Vashti Whitfield: 'It's the life I get to live'
At a screening for Be Here Now last April, the documentary Spartacus: Blood and Sand star Andy Whitfield made in 2011 to chronicle his cancer battle before succumbing to the disease at the age of 39, his widow Vashti was on the verge of staying in the sadness of the images flashing before her and reliving those moments when she was struck by a new sensation.
"It's like somebody grabs you by the throat and squeezes so hard and it's so painful," Vashti tells WHO, "but then, within a split second, connecting with the whole audience and going back to thinking, 'Why am I here? What is my purpose? Why did we, Andy and I collectively, do that?'"
When the answer came to her, that she wanted to share what she could as an individual, mother, friend and person and give back what she could to others who may be going through the same thing, "that catapults me back in the present," Vashti says. "Carrying the loss or the grief doesn't serve me or anybody else, and now I have the capacity to be able to let that go. Five years on, I can."

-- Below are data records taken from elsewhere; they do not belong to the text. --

(** * lilypad: the Bacalhau job runner of [pkg/bridge/bacalhau.go]

    A shallow embedding of [xRunner.Create] and [xRunner.FindCompleted]
    together with the properties of the bridge that rest on them.

    Go values are rendered as follows.
    - [string] is [String.string]; [int] is [Z] (the counts that occur are
      lengths of in-memory slices, far from the 64-bit bound).
    - [error] is the text of its [Error()] method; a nilable [error] or
      pointer is an [option].
    - a multiple return [(x, err)] is a pair.
    - logging and the calls to the remote API are effects: every function
      that performs them returns, next to its result, the list of effects
      in the order they were performed. *)

From Stdlib Require Import List String ZArith Bool Lia.
Import ListNotations.

Local Open Scope string_scope.
Local Open Scope Z_scope.
Local Open Scope list_scope.

(** ** Errors *)

Definition error : Type := string.

(** [errors.Wrap(err, msg)] of github.com/pkg/errors: the message is put in
    front of the cause. It is only called on a non-nil [err] here. *)
Definition errors_Wrap (err : error) (msg : string) : error :=
  (msg ++ ": " ++ err)%string.

Definition is_nil {A : Type} (o : option A) : bool :=
  match o with
  | None => true
  | Some _ => false
  end.

(** ** The data of Bacalhau's [model] package that the bridge touches *)

Module Model.

(** The two states the source names are [JobStateError] and
    [JobStateCompleted]; [JobStateRunning] stands for a shard that is
    still executing. *)
Inductive JobStateType : Type :=
| JobStateRunning
| JobStateError
| JobStateCompleted.

Definition JobStateType_eqb (a b : JobStateType) : bool :=
  match a, b with
  | JobStateRunning, JobStateRunning => true
  | JobStateError, JobStateError => true
  | JobStateCompleted, JobStateCompleted => true
  | _, _ => false
  end.
(** * HostelEase backend: leave workflow, fee settlement, entry/exit toggle

    A shallow embedding of the request handlers of
      - src/controllers/leave.controller.js
      - src/controllers/payment.controller.js
      - controllers/fee.controller.js
      - controllers/entryExit.controller.js
      - controllers/complaint.controller.js
    together with the Mongoose schemas they run against
    (Leave, Fee, Payment, EntryExit, Student, Parent, Complaint),
    including the save hook of the Leave schema, the unique index of the
    Fee schema and the enum of the EntryExit schema.

    Every collection is a finite map from [_id] to document, a handler is a
    function from the environment (clock, random source), the state (the
    collections and the error console) and the request to the new state and
    the HTTP response.  Awaited calls are sequenced in program order.

    Conventions of the embedding:
      - an ObjectId is a natural number; route parameters and references are
        taken after the ObjectId cast;
      - request bodies are read at the types the schemas give their fields;
        [None] is JavaScript's [undefined];
      - a string is held as the bytes of its UTF-8 encoding;
      - timestamps are milliseconds, in [Z]; amounts are whole numbers of
        the currency unit, in [Z] (the handlers add and compare them as
        JavaScript numbers, which is exact for whole numbers below 2^53);
      - all clock readings of one request are the one instant [now];
      - [populate] replaces a reference by the referenced document, or by
        null when there is none; a nested path ('studentId.userId') is
        populated by a populate call on a document whose first level is
        already populated, and by the [populate] option of the first level,
        but not by a second populate chained on the same query, which
        leaves the inner reference an ObjectId;
      - a key whose value is [undefined] is left out of an update;
      - an exception thrown inside a handler is a value of [Exn], caught by
        the handler's own [catch] as the source does. *)

From Stdlib Require Import ZArith String Ascii Lia.
From stdpp Require Import gmap strings list fin_maps sorting.

Local Open Scope string_scope.
Local Open Scope list_scope.
Local Open Scope Z_scope.

Abbreviation ObjectId := nat.

(** ** JavaScript values used by the handlers *)

(** [new Date(x)]: a time value in milliseconds, or Invalid Date (NaN). *)
Inductive JsDate : Type :=
  | ValidDate (ms : Z)
  | InvalidDate.

(** [a >= b] on Date objects: both are converted to numbers; any comparison
    with NaN is false. *)
Definition date_ge (a b : JsDate) : bool :=
  match a, b with
  | ValidDate x, ValidDate y => bool_decide (y ≤ x)
  | _, _ => false
  end.

Definition date_lt (a b : JsDate) : bool :=
  match a, b with
  | ValidDate x, ValidDate y => bool_decide (x < y)
  | _, _ => false
  end.

(** Truthiness of a string that may be [undefined]: absent and empty are
    both falsy. *)
Definition truthy (s : option string) : bool :=
  match s with
  | Some s => negb (bool_decide (s = ""))
  | None => false
  end.

(** [a || b] on such strings. *)
Definition js_or (a : option string) (b : string) : string :=
  match a with
  | Some s => if bool_decide (s = "") then b else s
  | None => b
  end.

(** [String.prototype.trim] removes the WhiteSpace and LineTerminator code
    points of ECMAScript from both ends.  A string is held as the bytes of
    its UTF-8 encoding, so a white-space code point is one byte (TAB, LF,
    VT, FF, CR, SP) or the two or three bytes of U+00A0, U+1680,
    U+2000 to U+200A, U+2028, U+2029, U+202F, U+205F, U+3000 or U+FEFF. *)
Definition isSpace (c : ascii) : bool :=
  match nat_of_ascii c with
  | 9%nat | 10%nat | 11%nat | 12%nat | 13%nat | 32%nat => true
  | _ => false
  end.

(** U+00A0 is C2 A0. *)
Definition isSpace2 (c d : ascii) : bool :=
  (nat_of_ascii c =? 194)%nat && (nat_of_ascii d =? 160)%nat.

(** U+1680 is E1 9A 80; U+2000 to U+200A are E2 80 80 to E2 80 8A; U+2028,
    U+2029 and U+202F are E2 80 A8, E2 80 A9 and E2 80 AF; U+205F is
    E2 81 9F; U+3000 is E3 80 80; U+FEFF is EF BB BF. *)
Definition isSpace3 (c d e : ascii) : bool :=
  let '(a, b, x) := (nat_of_ascii c, nat_of_ascii d, nat_of_ascii e) in
  ((a =? 225) && (b =? 154) && (x =? 128)
   || (a =? 226) && (b =? 128)
      && ((128 <=? x) && (x <=? 138) || (x =? 168) || (x =? 169) || (x =? 175))
   || (a =? 226) && (b =? 129) && (x =? 159)
   || (a =? 227) && (b =? 128) && (x =? 128)
   || (a =? 239) && (b =? 187) && (x =? 191))%nat.

(** The number of bytes of the white-space code point [s] starts with, or
    0 when it starts with none. *)
Definition spaceLength (s : string) : nat :=
  match s with
  | String c r =>
      if isSpace c then 1%nat
      else
        match r with
        | String d r' =>
            if isSpace2 c d then 2%nat
            else
              match r' with
              | String e _ => if isSpace3 c d e then 3%nat else 0%nat
              | EmptyString => 0%nat
              end
        | EmptyString => 0%nat
        end
  | EmptyString => 0%nat
  end.

(** [trimStart], with [skip] the bytes still to drop of the white-space
    code point being removed. *)
Fixpoint trimStartFrom (skip : nat) (s : string) : string :=
  match s with
  | EmptyString => EmptyString
  | String _ r =>
      match skip with
      | S k => trimStartFrom k r
      | O =>
          match spaceLength s with
          | S k => trimStartFrom k r
          | O => s
          end
      end
  end.

Definition trimStart (s : string) : string := trimStartFrom 0 s.

(** [s], after its first [skip] bytes, is made of white-space code points
    only. *)
Fixpoint allSpaceFrom (skip : nat) (s : string) : bool :=
  match s with
  | EmptyString => bool_decide (skip = 0%nat)
  | String _ r =>
      match skip with
      | S k => allSpaceFrom k r
      | O =>
          match spaceLength s with
          | S k => allSpaceFrom k r
          | O => false
          end
      end
  end.

Fixpoint trimEnd (s : string) : string :=
  match s with
  | EmptyString => EmptyString
  | String c r => if allSpaceFrom 0 s then EmptyString else String c (trimEnd r)
  end.

Definition trim (s : string) : string := trimEnd (trimStart s).

(** ** The identity layer: [req.user] *)

Inductive Role : Type := student | parent | warden.

Global Instance Role_eq_dec : EqDecision Role.
Proof. solve_decision. Defined.

Record ReqUser : Type := mkReqUser {
  _id : ObjectId;
  role : Role;
}.

(** ** Exceptions and responses *)

(** What a handler's [try] block can throw. *)
Inductive Exn : Type :=
  | ValidationFailed      (* Mongoose ValidationError / CastError on save *)
  | DuplicateKey          (* E11000: a unique index rejects the write *)
  | PreSaveHook (msg : string) (* an Error passed to next() by a save hook *)
  | NullDereference       (* TypeError: property read on null *)
  | StoreDown             (* the persistence layer refuses the write *)
  | DocumentNotFound.     (* save() of a document that is no longer stored *)

(** The [message] of a JSON answer. *)
Inductive Message : Type :=
  | Static (s : string)
  | AmountMismatchMsg (expected received : Z)
  | ErrorMessage (e : Exn).

Record Response (D : Type) : Type := mkResponse {
  httpStatus : nat;
  success : bool;
  message : Message;
  data : option D;
}.
Arguments mkResponse {D} _ _ _ _.
Arguments httpStatus {D} _.
Arguments success {D} _.
Arguments message {D} _.
Arguments data {D} _.

Definition fail {D} (code : nat) (msg : string) : Response D :=
  mkResponse code false (Static msg) None.

Definition failWith {D} (code : nat) (msg : Message) : Response D :=
  mkResponse code false msg None.

Definition ok {D} (code : nat) (msg : string) (d : D) : Response D :=
  mkResponse code true (Static msg) (Some d).

(** ** Schemas *)

Module User.
Record doc : Type := mk { name : string }.
End User.

Module Student.
Record doc : Type := mk {
  userId : ObjectId;
  rollNumber : string;
  room : option string;
}.

(** [Student.findOne({ userId })] *)
Definition findOneByUserId (c : gmap nat doc) (uid : ObjectId)
  : option (ObjectId * doc) :=
  head (filter (λ p, userId p.2 = uid) (map_to_list c)).

(** [Student.findOne({ rollNumber })] *)
Definition findOneByRollNumber (c : gmap nat doc) (r : string)
  : option (ObjectId * doc) :=
  head (filter (λ p, rollNumber p.2 = r) (map_to_list c)).
End Student.

Module Parent.
Record doc : Type := mk {
  userId : ObjectId;
  studentId : ObjectId;
}.

(** [Parent.findOne({ userId })] *)
Definition findOneByUserId (c : gmap nat doc) (uid : ObjectId)
  : option (ObjectId * doc) :=
  head (filter (λ p, userId p.2 = uid) (map_to_list c)).
End Parent.

Module Leave.
(** enum of [status] in the Leave schema *)
Inductive Status : Type :=
  | Pending | PendingParent | ApprovedByParent | RejectedByParent
  | Approved | Rejected | Cancelled.

Global Instance Status_eq_dec : EqDecision Status.
Proof. solve_decision. Defined.

(** enum of [parentApprovalStatus] *)
Inductive ParentStatus : Type := PPending | PApproved | PRejected.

Now Vashti Whitfield, 43, a professional facilitator and mother to son Jesse, 11, and daughter Indigo, 9, has shared what she has learnt about grief and creating new experiences in her memoir Spartacus and Me: Live, Love and Everything in Between, co-written with Sue Smethurst (Simon & Schuster, rrp $32,99).
Vashti says, "I have absolute clarity that writing that book was about, at 43, with things starting to go south, drawing a line in the sand and putting to rest any stories or stuff that I was holding on to, or insights I was missing. I felt like it was a real gift to be able to give some value to other people because the value I got from it was extraordinary."
Sam Maydew, who guided Andy Whitfield's acting career and was an executive producer of Be Here Now, says Vashti has already been a huge source of healing for others by appearing in the documentary. "The heart and soul of this movie was the bond and love between Vashti and Andy and their kids," he says. "They were not going to let this cancer ruin all their moments together. They had to fight for those moments and live for those moments so that if Andy didn't survive, Vashti could look back and think about how close they all were as a family."
The book is a continuing reflection on Andy, her kids and her future. "Hopefully I can share something insightful and a little bit funny and moving," she says. "Then I feel I am honouring my legacy. It’s the life I get to live. I’m doing something with what I've got, even if it's sharing my little old story."